Extended Data Fig. 1. Crystallography.

a, Size exclusion chromatogram of the purified GtACR1 protein used for crystallography. Similar results were seen in more than 20 independent experiments. b, Electrophysiology of full-length GtACR1 (left) and the final crystallization construct (right); whole-cell voltage-clamp recordings in five cells held at −70 mV, with 513 nm light at 1.0 mW mm⁻² irradiance delivered with timing as shown with green-coloured bars, while cells were held at resting potentials from −95 mV (lowest trace) to +5 mV (uppermost trace) in steps of 10 mV. Similar results were seen in 3–5 cells from each group, and no significant difference was seen in resting potential, input resistance, reversal potential or photocurrent magnitude. c, Confocal images of cultured hippocampal neurons expressing full-length GtACR1 (left) and the final crystallization construct (right). Similar results were seen in more than five cells from 3–5 coverslips.

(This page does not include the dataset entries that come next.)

(** What [calculateStatistics] returns for numbers, in terms of their
    ascending order. *)
Lemma calculateStatistics_numbers (engineOrder : list float -> list float)
      (values : list float) :
  values <> [] ->
  Forall (fun v => is_nan v = false) values ->
  let ascending := Array_sortWith (follows dataAggregation.number_compare) values in
  let n := List.length values in
  let count := number_of_Z (Z.of_nat n) in
  let average := (fold_left PrimFloat.add ascending 0 / count)%float in
  dataAggregation.calculateStatistics engineOrder values =
  dataAggregation.Statistics.mk
    (hd nan ascending)
    (last ascending nan)
    average
    (if Nat.even n
     then ((nth (n / 2 - 1) ascending nan + nth (n / 2) ascending nan) / 2)%float
     else nth (n / 2) ascending nan)
    (PrimFloat.sqrt
       (fold_left PrimFloat.add
          (map (fun value => ((value - average) * (value - average))%float) ascending)
          0 / count)%float).
Proof.
  intros Hne Hnum. cbv zeta.
  unfold dataAggregation.calculateStatistics, Array_sortBy.
  destruct (Z.eqb_spec (len values) 0) as [H0 | _].
  { destruct values; [contradiction | unfold len in H0; cbn [List.length] in H0; lia]. }
  rewrite (number_compare_consistent values Hnum).
  set (ascending := Array_sortWith (follows dataAggregation.number_compare) values).
  assert (Hlen : List.length ascending = List.length values)
    by apply Array_sortWith_length.
  assert (Hane : ascending <> []).
  { intros H. rewrite H in Hlen. destruct values; [contradiction | discriminate]. }
  rewrite (numberAt_last ascending Hane).
  unfold len. rewrite Hlen.
  set (n := List.length values).
  assert (Hpos : (0 < n)%nat)
    by (unfold n; destruct values; [contradiction | cbn; lia]).
  rewrite rem_2_even.
  replace (Z.of_nat n / 2) with (Z.of_nat (n / 2))
    by (rewrite Nat2Z.inj_div; reflexivity).
  replace (Z.of_nat (n / 2) - 1) with
    (if Nat.even n then Z.of_nat (n / 2 - 1) else Z.of_nat (n / 2) - 1).
  2:{ destruct (Nat.even n) eqn:He; [|reflexivity].
      assert (1 <= n / 2)%nat; [|lia].
      apply Nat.div_le_lower_bound; [lia|].
      destruct n as [|[|n']]; [lia | discriminate He | lia]. }
  unfold dataAggregation.sum.
  destruct ascending as [|x t] eqn:Ha; [contradiction|].
  change (dataAggregation.numberAt (x :: t) 0) with x. cbn [hd].
  destruct (Nat.even n); rewrite ?numberAt_nth; reflexivity.
Qed.

(** ** Aggregating a group *)

Lemma merkleTree_generateMerkleTree_ok (records : list SensorData.t) :
  records <> [] ->
  Forall (fun r => validTimestamp (SensorData.timestamp r)) records ->
  exists tree, merkleTree.generateMerkleTree records = Ok tree.
Proof.
  intros Hne Hts. unfold merkleTree.generateMerkleTree.
  destruct (Z.eqb_spec (len records) 0) as [H0 | _].
  { destruct records; [contradiction | unfold len in H0; cbn [List.length] in H0; lia]. }
  change (mapM merkleTree.leaf records) with (MerkleTreeUtils.generateLeaves records).
  destruct (generateLeaves_ok records Hts) as [leaves Hleaves].
  destruct (generateLeaves_isBytes32 records leaves Hleaves) as [Hall Hl].
  assert (Hlne : leaves <> []).
  { intros ->. destruct records; [contradiction | discriminate Hl]. }
  destruct (buildLayers_Layered leaves Hlne Hall) as (above & Hb & _).
  rewrite Hleaves. cbn [bind]. rewrite (buildLayers_agree leaves Hlne Hall), Hb.
  cbn [bind]. eauto.
Qed.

Note the markedly reduced aggregation of the truncated construct. d, Crystals of GtACR1. Similar crystals were generated in more than 200 experiments. e, Lattice packing of GtACR1 crystals, viewed parallel to the x axis (left) and the y axis (right). f, Different amino acid configurations at different chains within the asymmetric unit of GtACR1. g, C-terminal interactions among different chains within the asymmetric unit of GtACR1.